Using the Google dig tool on
https://toolbox.googleapps.com/apps/dig/
Gives the correct result but the local Sky Broadband command line equivalent look up that is supposed to be using Goggle DNS server ....
% dig @8.8.8.8 domainname.com MX
Gives a stale out of date answer hours after the result should have changed.
Given a non-existant DNS server with an address similar to Googles connection is not possible
% ping 8.8.8.99
PING 8.8.8.99 (8.8.8.99): 56 data bytes
Request timeout for icmp_seq 0
Request timeout for icmp_seq 1
^C
but DNS look up succeeds
% date; dig @8.8.8.99 apple.com MX
Mon 2 May 2022 14:29:38 BST
; <<>> DiG 9.10.6 <<>> @8.8.8.99 apple.com MX
; (1 server found)
;; global options: +cmd
......snip;; ANSWER SECTION:
apple.com. 3600 IN MX 10 rn-mailsvcp-ppex-lapp15.apple.com.

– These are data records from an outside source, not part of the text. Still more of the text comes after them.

Definition dir_get (d : acl_dir) (k : string) : res (option T) :=
  _ ← dir_component (sanitize k);
  match d !! sanitize k with
  | Some data => t ← dec data; Ok (Some t)
  | None => Ok None
  end.
Definition dir_set (t : T) : M acl_dir () :=
  data ← lift_res (enc t); atomic_write (sanitize (key t)) data.
Definition dir_delete (k : string) : M acl_dir () :=
  _ ← lift_res (dir_component (sanitize k)); modify (delete (sanitize k)).

(** [list_dir], in the order [read_dir] yields the entries. *)
Definition dir_list (d : acl_dir) : res (list T) :=
  res_map (λ e : string * bytes, dec e.2)
    (filter (λ e, starts_with "." e.1 = false) (map_to_list d)).
End dir.

Class AclCodec := {
  path_enc : PathAcl → res bytes; path_dec : bytes → res PathAcl;
  timeline_enc : TimelineAcl → res bytes; timeline_dec : bytes → res TimelineAcl;
  secret_enc : SecretAcl → res bytes; secret_dec : bytes → res SecretAcl
}.
Class AclCodecLaws `{AclCodec} := {
  path_dec_enc t d : path_enc t = Ok d → path_dec d = Ok t;
  timeline_dec_enc t d : timeline_enc t = Ok d → timeline_dec d = Ok t;
  secret_dec_enc t d : secret_enc t = Ok d → secret_dec d = Ok t
}.

Record DiskAclBackend : Type := MkDiskAcl { paths_dir : acl_dir; timelines_dir : acl_dir; secrets_dir : acl_dir }.
Definition DiskAclBackend_new : DiskAclBackend := MkDiskAcl ∅ ∅ ∅.

(** Running an operation of one directory. *)
Definition in_dir {X} (get : DiskAclBackend → acl_dir) (set : acl_dir → DiskAclBackend → DiskAclBackend)
    (m : M acl_dir X) : M DiskAclBackend X := λ a,
  let '(r, d) := m (get a) in (r, set d a).
Definition put_paths (d : acl_dir) (a : DiskAclBackend) := MkDiskAcl d (timelines_dir a) (secrets_dir a).
Definition put_timelines (d : acl_dir) (a : DiskAclBackend) := MkDiskAcl (paths_dir a) d (secrets_dir a).
Definition put_secrets (d : acl_dir) (a : DiskAclBackend) := MkDiskAcl (paths_dir a) (timelines_dir a) d.

Section disk.
Context `{AclCodec}.
Definition disk_list_path_acls (a : DiskAclBackend) : res (list PathAcl) := dir_list path_dec (paths_dir a).
Definition disk_list_timeline_acls (a : DiskAclBackend) : res (list TimelineAcl) := dir_list timeline_dec (timelines_dir a).
Definition disk_list_secret_acls (a : DiskAclBackend) : res (list SecretAcl) := dir_list secret_dec (secrets_dir a).

#[global] Instance disk_AclBackend : AclBackend DiskAclBackend := {|
  get_path_acl a glob := dir_get path_dec (paths_dir a) glob;
  set_path_acl acl := in_dir paths_dir put_paths (dir_set pa_glob path_enc acl);
  delete_path_acl glob := in_dir paths_dir put_paths (dir_delete glob);
  list_path_acls := disk_list_path_acls;
  get_timeline_acl a pattern := dir_get timeline_dec (timelines_dir a) pattern;
  set_timeline_acl acl := in_dir timelines_dir put_timelines (dir_set ta_pattern timeline_enc acl);
  delete_timeline_acl pattern := in_dir timelines_dir put_timelines (dir_delete pattern);
  list_timeline_acls := disk_list_timeline_acls;
  list_secret_acls := disk_list_secret_acls;
  set_secret_acl acl := in_dir secrets_dir put_secrets (dir_set sa_name secret_enc acl);
  delete_secret_acl name := in_dir secrets_dir put_secrets (dir_delete name);
  get_lattice := default_lattice;
  set_lattice := default_set_lattice;
  get_label_ruleset := default_ruleset disk_list_path_acls disk_list_timeline_acls disk_list_secret_acls;
  set_label_ruleset := default_set_ruleset;
  get_grant := default_get_grant;
  set_grant := default_set_grant
|}.

#[global] Instance disk_AclLaws : AclLaws DiskAclBackend.
Proof. split; [by intros a L [= <-]|]. intros a rs. apply default_ruleset_derived. Qed.
End disk.

(** ** [AclStore] *)
Section store.
Context {A : Type} `{AclBackend A}.
Definition path_is_protected (a : A) (path : string) : res bool :=
  l ← list_path_acls a; Ok (existsb (λ p, glob_matches (pa_glob p) path) l).
Definition timeline_is_protected (a : A) (name : string) : res bool :=
  l ← list_timeline_acls a; Ok (existsb (λ t, glob_matches (ta_pattern t) name) l).
End store.

(** ** Derived labels *)
Lemma join_two_point_protected l : l = PUBLIC ∨ l = PROTECTED → join two_point l PROTECTED = PROTECTED.
Proof. intros [-> | ->]; vm_compute; reflexivity. Qed.

Lemma join_all_protected ls : (∀ l, l ∈ ls → l = PROTECTED) →
  join_all two_point ls = if decide (ls = []) then PUBLIC else PROTECTED.
Proof.
  intros Hls. unfold join_all.
  assert (∀ acc, acc = PUBLIC ∨ acc = PROTECTED →
    foldl (join two_point) acc ls = if decide (ls = []) then acc else PROTECTED) as Hf.
  { revert Hls. induction ls as [|l ls IH]; intros Hls acc Hacc; [done|]. simpl.
    rewrite (Hls l) by left. rewrite join_two_point_protected by done.
    rewrite IH; [by case_decide|by intros l' ?; apply Hls; right|by right]. }
  replace (bottom two_point) with PUBLIC by (vm_compute; reflexivity). apply Hf. by left.
Qed.

Lemma omap_all_none {A B} (f : A → option B) l : (∀ x, x ∈ l → f x = None) → omap f l = [].
Proof.
  induction l as [|x l IH]; intros Hn; [done|]. simpl. rewrite (Hn x) by left. apply IH.
  intros y ?. apply Hn. by right.
Qed.

Lemma omap_fmap_match {T} (mk : T → LabelRule) (f : LabelRule → option Label) (g : T → bool) l :
  (∀ t, f (mk t) = if g t then Some PROTECTED else None) →
  (∀ x, x ∈ omap f (mk <$> l) → x = PROTECTED) ∧ (omap f (mk <$> l) = [] ↔ existsb g l = false).
Proof.
  intros Hf. induction l as [|t l [IH1 IH2]]; simpl; [set_solver|]. rewrite Hf.
  destruct (g t); simpl; [split; [|done]; intros x [->|?]%elem_of_cons; auto|done].
Qed.

Lemma other_kind {T} (mk : T → LabelRule) (f : LabelRule → option Label) (l : list T) :
  (∀ t, f (mk t) = None) → ∀ r, r ∈ mk <$> l → f r = None.
Proof. intros Hf r (t & -> & _)%list_elem_of_fmap. apply Hf. Qed.

Section derived.
Context {A : Type} `{AclLaws A} (a : A) (L : LabelLattice) (rs : LabelRuleSet).
Context (HL : get_lattice a = Ok L) (Hrs : get_label_ruleset a = Ok rs).

(** The label a kind of ACL derives. *)
Definition derived (b : bool) : Label := if b then PROTECTED else PUBLIC.

Lemma derived_label (f : LabelRule → option Label) {T} (mk : T → LabelRule) (g : T → bool) l before after :
  rules rs = before ++ (mk <$> l) ++ after →
  (∀ t, f (mk t) = if g t then Some PROTECTED else None) →
  (∀ r, r ∈ before → f r = None) → (∀ r, r ∈ after → f r = None) →
  join_all L (omap f (rules rs)) = derived (existsb g l).
Proof.
  intros Hr Hf Hb Ha. rewrite (lattice_two_point a L HL), Hr, !omap_app.
  rewrite (omap_all_none f before Hb), (omap_all_none f after Ha), app_nil_r. simpl.
  destruct (omap_fmap_match mk f g l Hf) as [Hall Hnil].
  rewrite join_all_protected by done. unfold derived. destruct (existsb g l); case_decide; naive_solver.
Qed.

Lemma derived_spec : ∃ ps ts ss,
  list_path_acls a = Ok ps ∧ list_timeline_acls a = Ok ts ∧ list_secret_acls a = Ok ss ∧
  (∀ p, label_for_path rs L p = derived (existsb (λ x, glob_matches (pa_glob x) p) ps)) ∧
  (∀ n, label_for_timeline rs L n = derived (existsb (λ x, glob_matches (ta_pattern x) n) ts)) ∧
  (∀ n, label_for_secret rs L n = derived (existsb (λ x, glob_matches (sa_name x) n) ss)).
Proof.
  destruct (ruleset_derived a rs Hrs) as (ps & ts & ss & ? & ? & ? & Hr). exists ps, ts, ss.
  split; [done|]. split; [done|]. split; [done|].
  split; [|split]; intros x.
  - rewrite label_for_path_join. unfold path_labels.
    eapply (derived_label (path_match x)) with (before := []); [exact Hr|done|set_solver|].
    intros r [?|?]%elem_of_app; (eapply other_kind; [|eassumption]; done).
  - rewrite label_for_timeline_join. unfold timeline_labels.
    eapply (derived_label (timeline_match x)); [exact Hr|done|by apply other_kind|by apply other_kind].
  - rewrite label_for_secret_join. unfold secret_labels. rewrite (assoc_L (++)) in Hr.
    eapply (derived_label (secret_match x)) with (after := []); [by rewrite app_nil_r; exact Hr|done| |set_solver].
    intros r [?|?]%elem_of_app; (eapply other_kind; [|eassumption]; done).
Qed.

(** Every derived label is one of the two. *)
Lemma derived_path_label p : label_for_path rs L p = PUBLIC ∨ label_for_path rs L p = PROTECTED.
Proof. destruct derived_spec as (ps & ts & ss & _ & _ & _ & -> & _). unfold derived. case_match; auto. Qed.
End derived.

(** ** File names *)
Definition escape_char (a : ascii) : string :=
  if Ascii.eqb a "%" then "%25" else if Ascii.eqb a "/" then "%2F"
  else if Ascii.eqb a "*" then "%2A" else String.String a "".
Fixpoint escape (s : string) : string :=
  match s with
  | String.EmptyString => ""
  | String.String a s => escape_char a +:+ escape s
  end.

Lemma append_cons a s t : String.String a s +:+ t = String.String a (s +:+ t).
Proof. reflexivity. Qed.
Lemma append_nil t : "" +:+ t = t.
Proof. reflexivity. Qed.

Lemma replace_char_app c t s1 s2 : replace_char c t (s1 +:+ s2) = replace_char c t s1 +:+ replace_char c t s2.
Proof.
  assert (∀ x y z : string, (x +:+ y) +:+ z = x +:+ (y +:+ z)) as Hassoc.
  { induction x as [|a x IH]; intros y z; [done|]. by rewrite !append_cons, IH. }
  induction s1 as [|a s1 IH]; [done|]. rewrite append_cons. simpl.
  destruct (Ascii.eqb a c); [by rewrite IH, Hassoc|]. by rewrite IH.
Qed.

(** The three passes act on each character once. *)
Lemma sanitize_escape s : sanitize s = escape s.
Proof.
  unfold sanitize. induction s as [|a s IH]; [done|]. simpl. unfold escape_char.
  destruct (Ascii.eqb_spec a "%") as [->|Hp]; [by rewrite !replace_char_app, IH|]. simpl.
  destruct (Ascii.eqb_spec a "/") as [->|Hs]; [by rewrite replace_char_app, IH|]. simpl.
  destruct (Ascii.eqb_spec a "*") as [->|Ht]; [by rewrite IH|]. by rewrite IH.
Qed.

Lemma escape_char_cancel a b x y : escape_char a +:+ x = escape_char b +:+ y → a = b ∧ x = y.
Proof.
  unfold escape_char.
  destruct (Ascii.eqb_spec a "%"), (Ascii.eqb_spec b "%"), (Ascii.eqb_spec a "/"), (Ascii.eqb_spec b "/"),
    (Ascii.eqb_spec a "*"), (Ascii.eqb_spec b "*"); subst;
    rewrite ?append_cons, ?append_nil; intros Heq; split; congruence.
Qed.

Lemma escape_char_ne a x : escape_char a +:+ x ≠ "".
Proof. unfold escape_char. repeat case_match; by rewrite append_cons. Qed.

#[global] Instance sanitize_inj : Inj (=) (=) sanitize.
Proof.
  intros s t. rewrite !sanitize_escape. revert t.
  induction s as [|a s IH]; intros [|b t]; simpl; [done|intros Heq..].
  - by destruct (escape_char_ne b (escape t)).
  - by destruct (escape_char_ne a (escape s)).
  - apply escape_char_cancel in Heq as [-> Heq]. f_equal. by apply IH.
Qed.

Lemma sanitize_dot s : starts_with "." (sanitize s) = starts_with "." s.
Proof.
  rewrite sanitize_escape. destruct s as [|a s]; [done|]. simpl. unfold escape_char.
  destruct (Ascii.eqb_spec a "%") as [->|]; [done|]. destruct (Ascii.eqb_spec a "/") as [->|]; [done|].
  destruct (Ascii.eqb_spec a "*") as [->|]; [done|]. by rewrite append_cons.
Qed.

(** ** An ACL directory is a map from patterns *)
Section dir_facts.
Context {T : Type} (key : T → string) (enc : T → res bytes) (dec : bytes → res T).
Context (dec_enc : ∀ t d, enc t = Ok d → dec d = Ok t).

(** Every file that is not hidden holds an ACL under its own name. *)
Definition dir_ok (d : acl_dir) : Prop :=
  ∀ name data, d !! name = Some data → starts_with "." name = false →
    ∃ t, dec data = Ok t ∧ name = sanitize (key t).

apple.com. 3600 IN MX 10 rn-mailsvcp-ppex-lapp24.apple.com.
apple.com. 3600 IN MX 10 rn-mailsvcp-ppex-lapp34.apple.com.
apple.com. 3600 IN MX 10 rn-mailsvcp-ppex-lapp35.apple.com.
apple.com. 3600 IN MX 10 rn-mailsvcp-ppex-lapp44.apple.com.
apple.com. 3600 IN MX 10 rn-mailsvcp-ppex-lapp45.apple.com.
apple.com. 3600 IN MX 10 ma1-aaemail-dr-lapp01.apple.com.
.......
Gets you an answer. How is this possible or correct ????
This has the follow on implications :
1) DNS lookup results can be stale or incorrect hours after a change at source.
2) Changing the DNS settings on your PC/Device makes no difference as the "Sky Results" are used in any case.
3) All DNS lookups can be recorded / traced at the ISP level.
4) Time to live should be set low on domains that are going to change, then reset after the change has propagated to a longer time, to avoid excessive lookups. This would also avoid any excuse by Sky for keeping stale data when no-one else does.
5) DNS interception by Sky Broadband could be considered a man-in-the middle compromise of the correct functioning of the DNS system.
6) Of the 6 failures ( lasting over 5 minutes ) of Sky consumer broadband that I have experienced and investigated over the last few years, 3 have been wire to the house failures and 3 have been DNS service failures. The DNS service was designed to be failure resilient by using recursive lookups to higher domains but if all queries are intercepted by an intermediary and that intermediary has a problem the robustness of DNS is compromised.
Only solutions are to use external tools to check against Sky DNS results. Or use a VPN. Not sure if other consumer ISPs have this configuration. A colleague doing the exact same look ups on another ISP server did not see the delay in the domain data being updated.